I had my annual physical this week. There is always a bit of anxiety associated with this for me. Could there be something lurking in my blood or urine that will make the doctor frown and clear his throat before he speaks the news? As usual, though, everything was fine, or at least as fine as can be expected for a 63 year old body that has had some rough handling.

I did tell him, with some concern, that I haven’t felt myself since the bought of pneumonia I had at the end of last summer. My doctor has a way of listening to me where he sits and stares at his knees while I’m talking. I said my appetite hasn’t returned to normal since last year, and that I lack energy and sometimes have trouble sleeping. He also has a way of asking short but pertinent questions while still looking down at his knees.

Then he looked up at me, and said, “I think you’re in a funk.”

There was a few moments of silence while this technical term sunk in. He then proceeded to tell me a story about his own life where he experienced a period of funk. And it started to make sense. And it was probably the best news I could have gotten.

The pneumonia last summer coincided with my Dad moving into an assisted living facility because of the progression of his dementia. Mom decided shortly after that to move out of their beautiful home to an apartment in a senior facility near Dad. There was a lot of stress associated with all this. On top of that, our dog Franco contracted a bad case of Lyme Disease, and before we caught it, he nearly died (he’s fine now.)

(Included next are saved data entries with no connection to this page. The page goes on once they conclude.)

Definition h_getuid (k : kstate) : Z := (cur_task k).(t_ids).(id_uid).
Definition h_getpid (k : kstate) : Z := u32 k.(cur).

(** ** Dispatch

    The table of the shipped build: a call is absent, checks its own authority
    in its handler, or needs a capability of one type in one slot. *)
Inductive gate := GHandler | GSlot (slot need ty : Z).
Definition storage_rw : gate := GSlot CAPSLOT_AUDIT (CAP_RIGHT_READ + CAP_RIGHT_WRITE) CAP_ENCRYPTED_STORAGE.
Definition gated_calls : list (Z * gate) :=
  [ (37 (* READ_AUDIT *), GSlot 7 CAP_RIGHT_READ CAP_AUDIT);
    (52 (* AUDIT_DIGEST *), GSlot 7 CAP_RIGHT_READ CAP_AUDIT);
    (47 (* BLOCK_READ *), storage_rw); (48 (* BLOCK_WRITE *), storage_rw);
    (56 (* FS_INODE_ALLOC *), storage_rw); (57 (* FS_INODE_FREE *), storage_rw);
    (76 (* FS_INODE_LINK *), storage_rw); (58 (* FBLOCK_READ *), storage_rw);
    (59 (* FBLOCK_WRITE *), storage_rw); (60 (* FS_STAT *), storage_rw);
    (61 (* FS_SET_SIZE *), storage_rw);
    (122 (* FS_STORE_KIND *), GSlot CAPSLOT_AUDIT CAP_RIGHT_READ CAP_ENCRYPTED_STORAGE);
    (110 (* STORAGE_INFO *), GSlot CAPSLOT_STORAGE_FORMAT CAP_RIGHT_READ CAP_STORAGE_FORMAT);
    (113 (* STORAGE_DEVICE *), GSlot CAPSLOT_STORAGE_FORMAT CAP_RIGHT_READ CAP_STORAGE_FORMAT);
    (111 (* STORAGE_FORMAT *), GSlot CAPSLOT_STORAGE_FORMAT CAP_RIGHT_WRITE CAP_STORAGE_FORMAT);
    (77 (* BOOT_MODULE_INFO *), GSlot CAPSLOT_BOOT_MODULE CAP_RIGHT_READ CAP_BOOT_MODULE);
    (78 (* BOOT_MODULE_READ *), GSlot CAPSLOT_BOOT_MODULE CAP_RIGHT_READ CAP_BOOT_MODULE);
    (88 (* DMESG *), GSlot CAPSLOT_KERNEL_LOG CAP_RIGHT_READ CAP_KERNEL_LOG);
    (97 (* CAP_ENUMERATE *), GSlot CAPSLOT_DEBUG CAP_RIGHT_READ CAP_DEBUG) ].
Definition absent_calls : list Z :=
  [1; 5; 6; 7; 13; 14; 15; 16; 19; 27; 38; 39; 40; 41; 42; 43; 44; 45; 53; 92].
Definition SYSCALL_TABLE_SIZE : Z := 128.
Definition syscall_table (num : Z) : option gate :=
  if SYSCALL_TABLE_SIZE <=? num then None else
  if bool_decide (num ∈ absent_calls) then None else
  Some (default GHandler (snd <$> List.find (fun e => e.1 =? num) gated_calls)).
(* ===== verification/Calm.v ===== *)
(** Operations that are calm for IPC: they put nobody to sleep on an endpoint or
    a notification and change no queue or badge; they may wake a task, free an
    object, or make a fresh one.  Every operation but those of IPC itself is
    calm.  [Calm f] is the interface between those operations and the
    invariants of IpcInv. *)
From S2P Require Import Prelude KTypes CapCore CapRevoke Pipe SchedCtx KState Endpoint Untyped CSpace PipeSys Retype TaskLife CapSys Ipc TaskSys CapInv CapOps IpcOps Kernel.

Definition asleep (t : task) : Prop := t.(t_state) = TASK_BLOCKED_IPC \/ t.(t_state) = TASK_BLOCKED_NOTIF.
(** A task asleep on an object afterwards was asleep on it before; a negative
    index names no object. *)
Record calm_task (t t' : task) : Prop := {
  ct_ipc : t'.(t_state) = TASK_BLOCKED_IPC -> 0 <= t'.(t_blocked_on) ->
    t.(t_state) = TASK_BLOCKED_IPC /\ t'.(t_blocked_on) = t.(t_blocked_on);
  ct_notif : t'.(t_state) = TASK_BLOCKED_NOTIF -> 0 <= t'.(t_blocked_on_notif) ->
    t.(t_state) = TASK_BLOCKED_NOTIF /\ t'.(t_blocked_on_notif) = t.(t_blocked_on_notif);
  ct_frame : asleep t' -> asleep t /\ (t.(t_ipc).(ip_frame) <> None -> t'.(t_ipc).(ip_frame) <> None)
}.
Definition ks_kept {A} (fresh : A) (l l' : list (kobj_slot A)) : Prop :=
  forall i x, ks_obj (kslot_at l' i) = Some x -> ks_obj (kslot_at l i) = Some x \/ x = fresh.
Record calm (k k' : kstate) : Prop := {
  cl_eps : k'.(endpoints) = k.(endpoints);
  cl_nts : k'.(notifications) = k.(notifications);
  cl_deps : ks_kept ep_fresh k.(dyn_eps) k'.(dyn_eps);
  cl_dnts : ks_kept notif_fresh k.(dyn_notifs) k'.(dyn_notifs);
  cl_max : g_max_tasks k' = g_max_tasks k;
  cl_tasks : forall t, calm_task (task_at k t) (task_at k' t)
}.

#[global] Instance calm_task_preorder : PreOrder calm_task.
Proof.
  split; [by split|]. intros a b c [H1 H2 F1] [H3 H4 F2]. split.
  - intros H Hn. destruct (H3 H Hn) as [Hb E]. rewrite E in *. by apply H1.
  - intros H Hn. destruct (H4 H Hn) as [Hb E]. rewrite E in *. by apply H2.
  - intros H. destruct (F2 H) as [Hb Fb]. destruct (F1 Hb) as [Ha Fa]. auto.
Qed.
#[global] Instance ks_kept_preorder {A} (x : A) : PreOrder (ks_kept x).
Proof. split; [by left|]. intros a b c H1 H2 i y [H| ->]%H2; [by apply H1|by right]. Qed.
#[global] Instance calm_preorder : PreOrder calm.
Proof.
  split.
  - intros k. by constructor; try reflexivity.
  - intros a b c [] []. constructor; try congruence; try (etrans; eassumption). intros t. etrans; eauto.
Qed.

Class Calm (f : kstate -> kstate) : Prop := calms k : calm k (f k).
#[global] Hint Mode Calm ! : typeclass_instances.

(** ** The steps operations are made of *)
Lemma calm_same k k' :
  k'.(tasks) = k.(tasks) -> k'.(endpoints) = k.(endpoints) -> k'.(notifications) = k.(notifications) ->
  ks_kept ep_fresh k.(dyn_eps) k'.(dyn_eps) -> ks_kept notif_fresh k.(dyn_notifs) k'.(dyn_notifs) -> calm k k'.
Proof.
  intros Ht He Hn Hde Hdn. constructor; try done.
  - unfold g_max_tasks. by rewrite Ht.
  - intros t. unfold task_at. by rewrite Ht.
Qed.
Ltac still := apply calm_same; reflexivity.

Lemma calm_set_task k t x : calm_task (task_at k t) x -> calm k (set_task k t x).
Proof.
  intros Hx. constructor; try reflexivity; [unfold g_max_tasks; apply zlen_zset|].
  intros t'. unfold task_at, set_task. cbn [tasks set_tasks]. rewrite zget_zset.
  case_bool_decide as H; [|reflexivity]. destruct H as [-> _]. exact Hx.
Qed.
Lemma calm_upd_task k t f : calm_task (task_at k t) (f (task_at k t)) -> calm k (upd_task k t f).
Proof. apply calm_set_task. Qed.
(** The states a task is in when it is awake or dead. *)
Lemma calm_awake t t' : t'.(t_state) <> TASK_BLOCKED_IPC -> t'.(t_state) <> TASK_BLOCKED_NOTIF -> calm_task t t'.
Proof. intros H1 H2. split; try done. by intros []. Qed.

Lemma ks_kept_zset {A} (fresh : A) l i s :
  (forall x, ks_obj s = Some x -> ks_obj (kslot_at l i) = Some x \/ x = fresh) -> ks_kept fresh l (zset l i s).
Proof.
  intros H j x. unfold kslot_at. rewrite zget_zset. case_bool_decide as Hj; [|by left].
  destruct Hj as [-> _]. apply H.
Qed.
Lemma calm_dyn_eps k l : ks_kept ep_fresh k.(dyn_eps) l -> calm k (set_dyn_eps k l).
Proof. intros H. by apply calm_same. Qed.
Lemma calm_dyn_notifs k l : ks_kept notif_fresh k.(dyn_notifs) l -> calm k (set_dyn_notifs k l).
Proof. intros H. by apply calm_same. Qed.
Lemma ks_kept_unpin {A} (fresh : A) l n b i : ks_kept fresh l (unpin_slot l n b i).
Proof. unfold unpin_slot. case_match; [|reflexivity]. apply ks_kept_zset. by left. Qed.

Lemma calm_unpin k ty i : calm k (kobj_unpin k ty i).
Proof.
  unfold kobj_unpin. case_match; [apply calm_dyn_eps, ks_kept_unpin|].
  case_match; [apply calm_dyn_notifs, ks_kept_unpin|]. case_match; [still|]. case_match; still.
Qed.
Lemma calm_note k ty o : calm k (kobj_note_named k ty o).
Proof. unfold kobj_note_named. repeat case_match; try done. apply calm_unpin. Qed.
Lemma revalidate_sound_witness :
  exists p, cap_revalidate (kexec [OMint 64 10 3] demo) 10 CAP_RIGHT_MINT
              (cap_snapshot (Some (cap_at demo.(mem) (demo_cs, 10)))) = Some p
  /\ p = (demo_cs, 10).
Proof.
  exists (demo_cs, 10).
  assert (cap_revalidate (kexec [OMint 64 10 3] demo) 10 CAP_RIGHT_MINT
            (cap_snapshot (Some (cap_at demo.(mem) (demo_cs, 10)))) = Some (demo_cs, 10)) as H
    by (vm_compute; reflexivity).
  split; [exact H|].
  refine (proj1 (revalidate_sound demo [OMint 64 10 3] (demo_cs, 10) 10 CAP_RIGHT_MINT (demo_cs, 10)
                   demo_reachable _ H)).
  vm_compute. reflexivity.
Defined.

(** ** Lookup *)

Lemma cap_lookup_resolves k slot ty r p :
  0 <= slot -> cap_lookup k slot ty r = Some p <-> resolves k slot ty r p.
Proof.
  intros H0. unfold cap_lookup, cap_current_cspace. split.
  - destruct (Z.leb_spec CNODE_SIZE slot); [done|].
    destruct (t_cspace _) as [c|] eqn:Ec.
    + destruct (Z.leb_spec (cur_size k) slot); [done|]. intros Hl.
      apply lookup_typed_live in Hl as (-> & HL & HT & HR). by constructor; auto.
    + destruct (Z.eqb_spec (cur k) 0); [|done]. cbn [negb]. intros Hl.
      apply lookup_typed_live in Hl as (-> & HL & HT & HR). by constructor; auto.
  - intros [[E1 E2] HS HL HT HR]. destruct p as [c s]; simpl in *; subst s.
    rewrite (proj2 (Z.leb_gt CNODE_SIZE slot)) by lia.
    destruct HS as [[-> Hs]|(-> & -> & ->)].
    + rewrite (proj2 (Z.leb_gt _ _)) by done. destruct HL. apply lookup_typed_intro; [lia|lia|done..].
    + destruct HL. apply lookup_typed_intro; [lia|lia|done..].
Qed.

(** cap_lookup resolves a slot number exactly when the slot lies in the
    caller's own cspace (the root cnode for task 0 without one), holds a
    capability with a serial, of the expected type, with all the required
    rights; it never falls back to another cspace. *)
Theorem cap_lookup_exact k slot ty r p :
  0 <= slot -> cap_lookup k slot ty r = Some p <-> resolves k slot ty r p.
Proof. apply cap_lookup_resolves. Qed.

Lemma cap_lookup_exact_witness : resolves demo 10 CAP_ENDPOINT CAP_RIGHT_MINT (demo_cs, 10).
Proof.
  apply (cap_lookup_exact demo 10 CAP_ENDPOINT CAP_RIGHT_MINT (demo_cs, 10)); [lia|].
  vm_compute. reflexivity.
Defined.

(** ** Revocation *)

(** The authority to revoke slot [slot] of the caller's own cspace, as
    cap_revoke asks for it; the target is no revocation-set indirection. *)
Record may_revoke (k : kstate) (slot : Z) : Prop := {
  mr_resolves : resolves k slot CAP_ANYTYPE CAP_RIGHT_REVOKE (cur_array k, slot);
  mr_caller : caller_has_authority k = true;
  mr_size : slot < cur_size k;
  mr_root : slot < KERNEL_RESERVED_CAPS -> cur_array k <> CRoot;
  mr_primordial : is_primordial_root k.(mem) (cur_array k) slot = false;
  mr_direct : (cap_at k.(mem) (cur_array k, slot)).(ctype) <> CAP_REVOCATION
}.

Lemma subset_revoke_bit r : subset_bits CAP_RIGHT_REVOKE r -> (Z.land r CAP_RIGHT_REVOKE =? 0) = false.
Proof. unfold subset_bits. rewrite Z.land_comm. by intros ->. Qed.
(** A property of every slot of a concrete cspace. *)
Lemma cap_at_forall m cs (P : capability -> Prop) s : P null_cap -> Forall P (space m cs) -> P (cap_at m (cs, s)).
Proof.
  intros H0 HF. unfold cap_at. cbn [fst snd]. destruct (decide (0 <= s < zlen (space m cs))) as [Hr|Hr].
  - by apply (proj1 (Forall_forall _ _) HF), zget_elem.
  - by rewrite zget_out by lia.
Qed.

Lemma stale_tcb_powerless_witness :
  task_tcb_held (upd_task demo 1 (fun t => t_set_slot_gen t 9)) 1 CAP_RIGHT_WRITE = false.
Proof.
  apply (stale_tcb_powerless _ 1 CAP_RIGHT_WRITE demo_cs).
  - lia.
  - vm_compute. split; [discriminate|reflexivity].
  - vm_compute. reflexivity.
  - intros s Hs. exists 1, 1. split_and!; [lia..|right; vm_compute; discriminate|].
    revert Hs. apply (cap_at_forall _ demo_cs (fun c => c.(ctype) = CAP_TCB -> c.(object) = reply_object 1 1) s).
    + discriminate.
    + by_vm.
Defined.
(** The state after the current task's message of [len] bytes went to [w],
    asleep in a blocking receive on [ep]. *)
Record handed (k k' : kstate) (ep : Z) (w len : Z) (inv : ipc_invoker) : Prop := {
  hd_cur : k'.(cur) = k.(cur);
  hd_max : g_max_tasks k' = g_max_tasks k;
  hd_others : forall t, t <> w -> task_at k' t = task_at k t;
  hd_awake : (task_at k' w).(t_state) = TASK_RUNNABLE /\ (task_at k' w).(t_blocked_on) = -1
             /\ (task_at k' w).(t_ipc).(ip_recv_block) = 0
             /\ fst <$> (task_at k' w).(t_ipc).(ip_frame) = Some len;
  hd_same : (task_at k' w).(t_cspace) = (task_at k w).(t_cspace)
            /\ (task_at k' w).(t_cspace_size) = (task_at k w).(t_cspace_size)
            /\ (task_at k' w).(t_ipc).(ip_pending_block) = (task_at k w).(t_ipc).(ip_pending_block);
  hd_ep : exists e, endpoint_by_index k' ep = Some e /\ ep_abs e = [] /\ e.(ep_blocked_waiter) = -1
            /\ e.(ep_last_sender) = k.(cur) /\ e.(ep_last_sender_gen) = (task_at k k.(cur)).(t_slot_gen)
            /\ e.(ep_last_invoker) = inv;
  hd_eps : forall i, 0 <= i -> i <> ep -> endpoint_by_index k' i = endpoint_by_index k i;
  hd_reply : slot_ok k.(mem) (reply_slot k w) -> exists ser, ser <> 0 /\
    cap_at k'.(mem) (reply_slot k w)
    = mk_cap CAP_REPLY CAP_RIGHT_WRITE (reply_object k.(cur) (task_at k k.(cur)).(t_slot_gen)) 0 ser 0;
  hd_caps : forall l, l <> reply_slot k w -> cap_at k'.(mem) l = cap_at k.(mem) l
}.

Lemma install_reply_spec k w s g :
  (cap_install_reply_for k w s g).1 = true ->
  let k' := (cap_install_reply_for k w s g).2 in
  (k'.(cur) = k.(cur) /\ k'.(tasks) = k.(tasks) /\ k'.(endpoints) = k.(endpoints) /\ k'.(dyn_eps) = k.(dyn_eps))
  /\ (slot_ok k.(mem) (reply_slot k w) -> exists ser, ser <> 0 /\
       cap_at k'.(mem) (reply_slot k w) = mk_cap CAP_REPLY CAP_RIGHT_WRITE (reply_object s g) 0 ser 0)
  /\ (forall l, l <> reply_slot k w -> cap_at k'.(mem) l = cap_at k.(mem) l).
Proof.
  unfold cap_install_reply_for, cap_alloc_fresh_serial, reply_slot. do 2 (case_match; [done|]).
  destruct (rust_cap_alloc_serial _) as [ser ns]. destruct (Z.eqb_spec ser 0); [done|].
  change (task_at (set_serial k ns) w) with (task_at k w). destruct (t_cspace _) as [c|]; [|done].
  do 2 (case_match; [done|]). intros _. cbn [snd default]. unfold install_at.
  set (k1 := put_cap _ _ _). set (k2 := if slot_null _ _ then inc_ciu k1 w else k1).
  assert (k2.(cur) = k1.(cur) /\ k2.(tasks) = k1.(tasks) /\ k2.(endpoints) = k1.(endpoints)
    /\ k2.(dyn_eps) = k1.(dyn_eps) /\ k2.(mem) = k1.(mem)) as HI by (unfold k2; by case_match). clearbody k2.
  destruct HI as (-> & -> & -> & -> & ->). split; [done|].
  cbn [mem put_cap set_mem set_serial]. split.
  - intros Hok. exists ser. split; [done|]. by apply cap_at_put_eq.
  - intros l Hl. by apply cap_at_put_ne.
Qed.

The doctor was telling me in so many words that we all have a limit of how much we can handle at one time, and once that limit is exceeded, funk ensues. For me, I guess, the funk has stayed around for a long time. I’m hoping it isn’t permanent, but if it is, I guess I’ll handle it. In my life, periods of funk have been most successfully eradicated by eating right, exercising, and being interested and involved enough in something that I forget about my troubles. At least that is my current strategy, and a lucky thing it is. For if I had to express my philosophy of life in a nutshell, that eradication technique would pretty much be it.

6 Responses to “Funk”

  1. Loved reading about your “FUNK.” Praying you come out of it soon. I know you can do it!!!

    • Tom Heider says:

      Hi Ted I call what you have a case of the Hanks ! that’s when life gets so complicated that we don’t have the time or energy to do everything that we want to do or everything that we should be doing . Family and friends take up a lot of our time and thought .life gets so hecktic is that even a word? if it is it can’t be spelled right ! To make a long story short . Shake it off do what you can and let the rest wait till you get to it .your a good man and you care about other people l for one respect you as a friend as Fire Chief and as a good neighbor .so just shake it off !

      • Josh Hiner says:

        You’re in our thoughts. We all care about you. Emotional and physical stress can be a drain and a vicious cycle. I think your approach is probably the best one. Comming to grips, processing events, and for some things; acceptance all take time. Being human sure has its ups and downs!

        • Ted says:

          You da man Josh. Patience is probably the best advice as you say. Now that I understand better what is going on, I think I’m moving in the right direction. Ted

      • Ted says:

        Thanks Tom. Shake it off is good advice, and I think I’m on the right road now that I know what I’m up against. Good friends (like you) are the best medicine I think. Ted

    • Ted says:

      Thank-you Lou Ann! It is a slower process than I’d anticipated, but now that I know what I’m up against, I think I’ll do better.